Ознакомительная версия.
– Что ты пишешь? – спрашиваешь ты.
– Повесть о Клоуне.
– А что больше повести?
– Роман.
– Тогда я буду писать роман! О Машинном городе.
И вот мы работаем вдвоем. Яростно, самозабвенно пишешь ты страницы своего «романа», одна за другой выпархивают они из-под твоей руки… Разве мне угнаться за тобой?…
Ты и во сне не перестаешь думать, сочинять. А утром, едва проснувшись, вскакиваешь и спешишь записать то, что увидел во сне.
– Ложусь спать и вижу следующую серию, – говоришь ты. – Я во сне путешествую в Машинный город, а утром пишу следующую главу о своем путешествии!
Поработав на свежую голову над своим романом, ты усаживаешься поудобнее в кресло-качалку и берешься за книгу. Чаще всего это Маршак, которого ты особенно любишь в эту осень. И хотя ты давно умеешь читать про себя, но Маршака ты читаешь на полную громкость, с чувством, с упоением. И это упоительное чтение приходится как раз на то время, когда я, управившись по хозяйству, сажусь за машинку – за свою повесть.
Так и работаю – под Маршака. Но, странное дело, мне это нисколько не мешает – как не мешает музыка ветра и дождя за окном…
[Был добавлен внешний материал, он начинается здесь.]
(** * leaf/db/mongodb: the client pool of [mongodb.go]

    A shallow embedding of the connection pool ([Client], [ClientHeap],
    [ConnectionContext]) and of the operations built on it, together with the
    properties of the pool: heap order on the use counts, the position
    back-pointers, failure paths, and the requests sent to the driver.

    Go pointers to [Client] are addresses into an explicit memory, so that the
    heap slice and the handles returned to callers alias the same objects.
    The MongoDB driver is an interface ([Driver]) over an abstract driver
    world; every call to it is also recorded in a trace.

    Layout: the model of the Go code; a reference driver to run it on; the
    vocabulary of the specification; then the facts, ending with the
    properties of the package and concrete runs. *)

From Stdlib Require Import ZArith List Lia Bool String.
From stdpp Require Import base option list gmap strings.

Local Open Scope string_scope.
Local Open Scope list_scope.
Local Open Scope Z_scope.
Local Set Warnings "-register-all".

(** * The model *)

(** ** Go machine integers ([int] is 64 bits wide on the supported targets) *)

Module GoInt.

Definition min_int : Z := - 2 ^ 63.

Definition max_int : Z := 2 ^ 63 - 1.

(** Two's complement wrap-around of an arithmetic result. *)
Definition wrap (z : Z) : Z := (z + 2 ^ 63) mod 2 ^ 64 - 2 ^ 63.

Definition is_int (z : Z) : Prop := min_int <= z <= max_int.

(** [a / b] on Go integers truncates towards zero. *)
Definition div (a b : Z) : Z := wrap (Z.quot a b).

End GoInt.

(** ** Outcome of running a piece of Go code

    [Panic] is a run-time panic (index out of range, nil dereference);
    [OutOfFuel] only arises from the bounded unrolling of loops and is shown
    below not to occur on a pool that satisfies its invariant ([Fix_spec],
    [Init_spec], [connect_loop_spec], [run_total]). *)

Inductive result (A : Type) : Type :=
| Ok (a : A)
| Panic
| OutOfFuel.

Arguments Ok {A} a.
Arguments Panic {A}.
Arguments OutOfFuel {A}.

#[global] Instance result_ret : MRet result := @Ok.

#[global] Instance result_bind : MBind result := fun A B f r =>
  match r with
  | Ok a => f a
  | Panic => Panic
  | OutOfFuel => OutOfFuel
  end.

(** ** Data model *)

(** [*mongo.Client]: the identity of a client object owned by the driver. *)
Abbreviation MongoClient := nat (only parsing).

(** A non-nil Go [error] value; Go's [error] is [option Err]. *)
Record Err := mkErr { code : Z; message : string }.

(** [type Client struct { *mongo.Client; ref int; index int }] *)
Record Client := mkClient {
  conn : MongoClient;
  ref : Z;
  index : Z
}.

(** A non-nil [*Client] is an address in the memory of [Client] objects. *)
Abbreviation ptr := nat (only parsing).

Abbreviation Mem := (list Client) (only parsing).

(** [type ClientHeap []*Client] *)
Abbreviation ClientHeap := (list ptr) (only parsing).

(** The receiver of the heap.Interface methods: the slice and the memory its
    elements point into. *)
Abbreviation HeapSt := (ClientHeap * Mem)%type (only parsing).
И всё это – монотонный стук дождя по стеклу и весёлый стук машинки, твой вдохновенный голосок и зарождающаяся мелодия повести – всё это сливается для меня в неповторимую музыку этой осени, которая остается во мне навсегда…
Глава 12
Метель жаворонков
Крупные снежные хлопья ласково вьются в воздухе, точно белые бабочки, точно маленькие пушистые птенцы… В Латвии эту метель называют метелью жаворонков…
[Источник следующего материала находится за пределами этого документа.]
(** [INSERT INTO itinerary_versions ...]. The connections of
    [get_db_connection] do not run [PRAGMA foreign_keys = ON], so SQLite
    does not enforce the foreign key to [itineraries] there. *)
Definition insert_version_row (db : Db) (r : VersionRow) : db_result Db :=
  if existsb (fun r' => is_trip_version (ver_user_id r) (ver_trip_id r) r'
                        && Z.eqb (ver_number r') (ver_number r)) (version_rows db)
  then DbRaise IntegrityError
  else DbOk (mkDb (itinerary_rows db) (version_rows db ++ [r])%list).

(** [(result["max_version"] or 0) + 1] *)
Definition next_version (db : Db) (u t : string) : Z :=
  (match truthy_Z (select_max_version db u t) with Some m => m | None => 0 end + 1)%Z.

(** [ORDER BY version_number ASC] (insertion sort; equal keys keep their
    storage order). *)
Fixpoint insert_by_number (r : VersionRow) (l : list VersionRow) : list VersionRow :=
  match l with
  | [] => [r]
  | r' :: l' => if (ver_number r <=? ver_number r')%Z then r :: r' :: l'
                else r' :: insert_by_number r l'
  end.
Definition sort_by_number (l : list VersionRow) : list VersionRow :=
  fold_right insert_by_number [] l.

(** [ItineraryService.get_itinerary_versions]: [(version, modified_by,
    created_at)] in ascending version order. *)
Definition get_itinerary_versions (db : Db) (u t : string) : list (Z * string * string) :=
  map (fun r => (ver_number r, ver_modified_by r, ver_created_at r))
      (sort_by_number (filter (is_trip_version u t) (version_rows db))).

Section Storage.
(** The plan type, [json.dumps(plan.model_dump(), default=str)], the
    decoding of [json.loads(...)] into a plan (which may raise), and the
    assignment [plan.trip_id = trip_id]. *)
Variable Plan : Type.
Variable dumps : Plan -> string.
Variable loads : string -> result Plan.
Variable with_trip_id : Plan -> string -> Plan.

(** [ItineraryService._save_itinerary]: on any error the transaction is
    rolled back (the database is left as it was) and the error re-raised. *)
Definition save_itinerary (db : Db) (u t : string) (plan : Plan) (now : string)
    : db_result Db :=
  let itinerary_json := dumps plan in
  match select_itinerary db u t with
  | Some _ =>
      let new_version := next_version db u t in
      let db1 := update_itinerary_row db u t itinerary_json in
      insert_version_row db1 (mkVersionRow u t new_version u itinerary_json now)
  | None =>
      match insert_itinerary_row db (mkItineraryRow u t itinerary_json) with
      | DbOk db1 => insert_version_row db1 (mkVersionRow u t 1 u itinerary_json now)
      | DbRaise e => DbRaise e
      end
  end.

(** [ItineraryService._save_itinerary_with_modifier] *)
Definition save_itinerary_with_modifier_db (db : Db) (u t : string) (plan : Plan)
    (modified_by now : string) : db_result Db :=
  let itinerary_json := dumps plan in
  let new_version := next_version db u t in
  let db1 := update_itinerary_row db u t itinerary_json in
  insert_version_row db1 (mkVersionRow u t new_version modified_by itinerary_json now).

(** [ItineraryService._load_itinerary] (and [get_itinerary], which calls it). *)
Definition load_itinerary (db : Db) (u t : string) (version : option Z)
    : db_result (option Plan) :=
  let row :=
    match version with
    | None => option_map row_itinerary (select_itinerary db u t)
    | Some v => option_map ver_itinerary
                  (find (fun r => is_trip_version u t r && Z.eqb (ver_number r) v)
                        (version_rows db))
    end in
  match row with
  | None => DbOk None
  | Some json =>
      match loads json with
      | Ok p => DbOk (Some (with_trip_id p t))
      | Raise e => DbRaise (DecodeError e)
      end
  end.

(** [ItineraryService._update_itinerary] *)
Definition update_itinerary (db : Db) (u t : string) (plan : Plan) (now : string)
    : db_result Db :=
  match select_itinerary db u t with
  | None => DbRaise ItineraryNotFound
  | Some _ => save_itinerary db u t plan now
  end.
End Storage.

(** The version numbers stored for one trip, in storage order. *)
Definition trip_version_numbers (db : Db) (u t : string) : list Z :=
  map ver_number (filter (is_trip_version u t) (version_rows db)).

(** ** The profile cache ([TripOrchestrator.register_user_profile],
    [get_user_profile]) *)

Section Profiles.
Variable Profile : Type.
Variable profile_user_id : Profile -> string.
(** [UserService().to_user_profile(user_id)]: a profile, none, or an
    exception. *)
Variable to_user_profile : string -> result (option Profile).

(** [self._user_profiles[k] = v] on a dict kept as an association list:
    an existing key keeps its place. *)
Fixpoint dict_set (d : list (string * Profile)) (k : string) (v : Profile)
    : list (string * Profile) :=
  match d with
  | [] => [(k, v)]
  | (k', v') :: d' => if String.eqb k' k then (k, v) :: d' else (k', v') :: dict_set d' k v
  end.

Definition dict_find (d : list (string * Profile)) (k : string) : option Profile :=
  option_map snd (find (fun p => String.eqb (fst p) k) d).

Definition register_user_profile (cache : list (string * Profile)) (profile : Profile)
    : list (string * Profile) :=
  dict_set cache (profile_user_id profile) profile.

(** Returns the profile and the cache afterwards; any exception of the
    database lookup is caught and gives [None]. *)
Definition get_user_profile (cache : list (string * Profile)) (user_id : string)
    : option Profile * list (string * Profile) :=
  match dict_find cache user_id with
  | Some p => (Some p, cache)
  | None =>
      match to_user_profile user_id with
      | Ok (Some profile) => (Some profile, dict_set cache user_id profile)
      | Ok None => (None, cache)
      | Raise _ => (None, cache)
      end
  end.
End Profiles.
Мы идём по мартовской аллее, и ты напеваешь свои стишки, которые сочиняешь тут же, на ходу:
Листья жёлтые, сентябрь,
Семьдесят девятый год.
Листья чёрные, декабрь,
Семьдесят девятый год…
Хотя уже март восьмидесятого. А с той весны – уже шесть лет. Сквозь метель – мне видятся синие глаза моего отца… распахнутое окно на шестом этаже больницы Страдыня… окно на окраине Риги… смеющийся молодой голос… «Пока!» – кричит отец и машет мне рукой, «Пока!…»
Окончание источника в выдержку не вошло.